A year ago, my life got shaken to its foundations: I had my first taste of mitthai. 

To say the least, I was completely unprepared for an event of such magnitude.

My brief affair with the laddu 25 years before, in one of Lisbon’s famous second-floor eateries, rested with other, similarly short-lived romances in the rubble of the past.

The memory of roasted chickpea flour, ghee and pistachios was too faint; as with many memories from the pre-internet times, it didn’t come with the paraphernalia of Google pictures, Twitter recipes, DIY YouTube videos and Facebook feeds. It lay in analog twilight.

(Let’s not forget either that living west of Yonge Street in Toronto, there was no danger that I might spot a formidable laddu in downtown’s restaurants - Little India, Babur Restaurant, et al - which I periodically, nostalgically toured with my children.)

And then, one day, I discovered heaven on earth. New loves are tempestuous with a sudden clearing of skies so dazzling that it leaves an imprint on your soul. My lips opened to take in the first bite of a rasgulla – refreshing cold, with some of the sugary juice replaced by water, the velvety ball squeaking against the enamel of my teeth.

There was no end to this until every crumble was swallowed and I was left with a distinct, slowly receding feeling on my soft palate. I was infinitely charmed.

I unearthed my German edition of Julie Sahni’s classic on subcontinental cuisine and learnt the words khoya, chhena, rabrri. I acquired Adamic powers and upon every new word in our visits to Brar’s in Brampton, mitthai of my choice ended up in small boxes for instantaneous consumption.

As time progressed, the primal visitation was taking on multifarious forms. Sometimes I would assemble what a linguist might term a ‘synchronic group‘, one consisting of only barfis, other times I would listen to my initiator and got a more diachronic collection (also entering some breaks between eating one and the next piece of sweet).
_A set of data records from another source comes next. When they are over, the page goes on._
(** The three hashes of everything determine the inputs and the outputs. *)
Lemma parts_inj code1 code2 tx1 tx2 n1 n2 i1 i2 h a1 a2 :
  signs_all h = true ->
  Forall (fun i => valid_outpoint (prevout i) /\ in_u 32 (nSequence i)) (vin tx1) ->
  Forall (fun i => valid_outpoint (prevout i) /\ in_u 32 (nSequence i)) (vin tx2) ->
  Forall (valid_out SER_GETHASH 0) (bare <$> vout tx1) -> Forall (valid_out SER_GETHASH 0) (bare <$> vout tx2) ->
  prevouts_part tx1 h None = prevouts_part tx2 h None -> sequence_part tx1 h None = sequence_part tx2 h None ->
  outputs_part tx1 n1 h None = outputs_part tx2 n2 h None ->
  prevout <$> vin tx1 = prevout <$> vin tx2 /\ nSequence <$> vin tx1 = nSequence <$> vin tx2 /\ bare <$> vout tx1 = bare <$> vout tx2
  \/ collide sha256 (hashed (v0_preimages code1 tx1 n1 i1 h a1)) (hashed (v0_preimages code2 tx2 n2 i2 h a2)).
Proof.
  intros Hall Hi1 Hi2 Ho1 Ho2. unfold prevouts_part, sequence_part, outputs_part. unfold signs_all in Hall.
  destruct (fAnyoneCanPay h), (fHashSingle h), (fHashNone h); try done. cbn [negb andb orb].
  set (l1 := v0_preimages _ tx1 _ _ _ _). set (l2 := v0_preimages _ tx2 _ _ _ _).
  intros E1 E2 E3. apply (sha256_twice_inj l1 l2) in E1 as [E1|]; [|by right|set_solver..].
  apply (sha256_twice_inj l1 l2) in E2 as [E2|]; [|by right|set_solver..].
  apply (sha256_twice_inj l1 l2) in E3 as [E3|]; [|by right|set_solver..]. left. split_and!.
  - apply (codec_mjoin_inj COutPoint_Serialize COutPoint_Unserialize valid_outpoint).
    + intros [h0 k]. unfold COutPoint_Serialize. intros [_ E]%app_nil. done.
    + apply Forall_fmap. eapply Forall_impl; [exact Hi1|]. by intros i [? _].
    + apply Forall_fmap. eapply Forall_impl; [exact Hi2|]. by intros i [? _].
    + by rewrite <- !list_fmap_compose.
  - apply (codec_mjoin_inj ser_writedata32 ser_readdata32 (in_u 32)).
    + done.
    + apply Forall_fmap. eapply Forall_impl; [exact Hi1|]. by intros i [_ ?].
    + apply Forall_fmap. eapply Forall_impl; [exact Hi2|]. by intros i [_ ?].
    + by rewrite <- !list_fmap_compose.
  - apply (codec_mjoin_inj (CTxOut_Serialize SER_GETHASH 0) (CTxOut_Unserialize SER_GETHASH 0) (valid_out SER_GETHASH 0)); try done.
    rewrite <- !list_fmap_compose. etrans; [etrans; [|exact E3]|]; f_equal; apply list_fmap_ext; intros k o _; [symmetry|]; apply Hash_CTxOut_bare.
Qed.
End Commitment.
All that was before I got high on elaichi and bought my first pound of Mathura ka Perra – a small, pear-shaped sweet with the  color of burnt butter, softly shining with ghee (when fresh). The delight of this sweet that infuses all tissues in one’s mouth with an intense, khoya-tempered taste of cardamom is difficult to describe with words other than perpetual rupture.

You break off a small piece and place it straight on your tongue, the rest is magic. The best way to elate yourself is indeed homeopathic. Small pieces imparted to your system every hour or so with an onset of desire keep your mind and spirit in lucid clouds.

The ‘stuff’ even has measurable medical effects: when I fell sick with carbon monoxide poisoning at the end of last year, a perra turned out to be the emergency katapotia (an ancient-Greek term for a medicine-infused ball to be swallowed, in old Egypt routinely prepared with bread dough, honey and grease). It cleared my dizzy head and calmed down my agitated stomach.

You won’t find Mathura ka Perra everywhere, and it’s good that it is so. It makes you self-induce the effects of the cardamom grace in the absence of the substance itself, feel gracious enough on your wife, husband, or lover to consider sharing the sweetness with them, and, on a more general level, be positively disposed towards humanity at large.

Even if the perra quality inexplicably changes and you pass by its sanctum sanctorum in Brar’s and don’t inflict damage on your wallet, you feel one with the universe which is now permeated with elaichi-cum-khoya essence.

You’ve arrived at home, no more a commuter.

You can now move on to the criminally delicious ‘Milk Cake‘.


June 11, 2016
 

Conversation about this article

1: Jaswant Singh (New York, USA), June 12, 2016, 7:48 AM.

You've made my mouth water! Off I go to our local mitthai shop today.

2: Kiran Kaur (Liverpool, United Kingdom), June 12, 2016, 7:51 AM.

That's exactly how I remember my own discovery of mitthai when I was a child. You've captured my experience so vividly, albeit yours being in adulthood.